[Stored data entries]
━━━━━━━━━━

(** A plain [goto stN]. *)
Lemma plain_goto_ok (cs p : Z) (s : crun) (n : Z) :
  Inv buf cs p s -> p < zlen buf -> n <> 0 -> ok_st cs (char_at buf p) n = true ->
  ok_jump buf (measure buf cs p s) (GoSt n p s).
Proof.
  intros H Hp Hn Hok. unfold ok_st in Hok. apply andb_true_iff in Hok as [Hcr Hok].
  assert (cr_st n = true -> char_at buf p = 13) as Hcr'
    by (intros E; rewrite E in Hcr; by apply Z.eqb_eq in Hcr).
  pose proof (inv_p _ _ _ _ H) as Hp0. pose proof (inv_len0 _ _ _ _ H) as Hl0.
  rewrite !orb_true_iff, !andb_true_iff, !orb_true_iff, !andb_true_iff, !Z.eqb_eq,
    !rng_true in Hok.
  destruct Hok as [[[?|Hs]|[Hi ?]]|[Ht Hok]]; [done|..].
  - destruct (size_st_spec cs ltac:(lia)) as (Hic & Htc & _).
    destruct (size_st_spec n ltac:(lia)) as (Hin & Htn & _).
    split; [apply (inv_advance _ cs); try done; try lia|apply measure_next; congruence].
    unfold chunk_state_of. by rewrite !(proj2 (rng_true _ _ _)) by lia.
  - assert (ign_st n = true) as Hn' by (apply rng_true; lia).
    destruct (ign_st_spec _ Hi) as (? & Htc & _ & Hst).
    destruct (ign_st_spec _ Hn') as (? & Htn & _ & Hstn).
    split; [|apply measure_next; congruence].
    apply (inv_advance _ cs); try done; try lia; congruence.
  - assert (tra_st n = true) as Hn' by (apply rng_true; lia).
    destruct (tra_st_spec _ Ht) as (? & Hi & _ & Hst).
    destruct (tra_st_spec _ Hn') as (? & Hin & _ & Hstn).
    split; [|apply measure_next; congruence].
    apply (inv_advance _ cs); try done; try lia; [congruence|].
    intros Hr. apply (md5_next cs); try done; try lia; intros ?;
      destruct Hok as [[[?|?]|[[??]?]]|[[??]?]]; done || lia.
Qed.
(** [case 190] to [case 199] (http_parser.c, lines 2414-2560). *)
Definition cases_17 (cs c : Z) : option label :=
  match cs with
  | 190 => Some (if c =? 32 then Tr 14
      else if c <? 65 then if rng 45 57 c then St 191
        else St 0
      else if 90 <? c then if rng 97 122 c then St 191
        else St 0
      else St 191)
  | 191 => Some (if c =? 32 then Tr 14
      else if c <? 65 then if rng 45 57 c then St 192
        else St 0
      else if 90 <? c then if rng 97 122 c then St 192
        else St 0
      else St 192)
  | 192 => Some (if c =? 32 then Tr 14
      else if c <? 65 then if rng 45 57 c then St 193
        else St 0
      else if 90 <? c then if rng 97 122 c then St 193
        else St 0
      else St 193)
  | 193 => Some (if c =? 32 then Tr 14
      else if c <? 65 then if rng 45 57 c then St 194
        else St 0
      else if 90 <? c then if rng 97 122 c then St 194
        else St 0
      else St 194)
  | 194 => Some (if c =? 32 then Tr 14
      else if c <? 65 then if rng 45 57 c then St 195
        else St 0
      else if 90 <? c then if rng 97 122 c then St 195
        else St 0
      else St 195)
  | 195 => Some (if c =? 32 then Tr 14
      else if c <? 65 then if rng 45 57 c then St 196
        else St 0
      else if 90 <? c then if rng 97 122 c then St 196
        else St 0
      else St 196)
  | 196 => Some (if c =? 32 then Tr 14
      else if c <? 65 then if rng 45 57 c then St 197
        else St 0
      else if 90 <? c then if rng 97 122 c then St 197
        else St 0
      else St 197)
  | 197 => Some (if c =? 32 then Tr 14
      else if c <? 65 then if rng 45 57 c then St 198
        else St 0
      else if 90 <? c then if rng 97 122 c then St 198
        else St 0
      else St 198)
  | 198 => Some (if c =? 32 then Tr 14
      else if c <? 65 then if rng 45 57 c then St 199
        else St 0
      else if 90 <? c then if rng 97 122 c then St 199
        else St 0
      else St 199)
  | 199 => Some (if c =? 32 then Tr 14
      else if c <? 65 then if rng 45 57 c then St 200
        else St 0
      else if 90 <? c then if rng 97 122 c then St 200
        else St 0
      else St 200)
  | _ => None
  end.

━━━━━━━━━━

◆ What the exercise asks:
Count up the lines in the records that contain the word "intros" and reply with that figure only.

◆ Exercise response:
3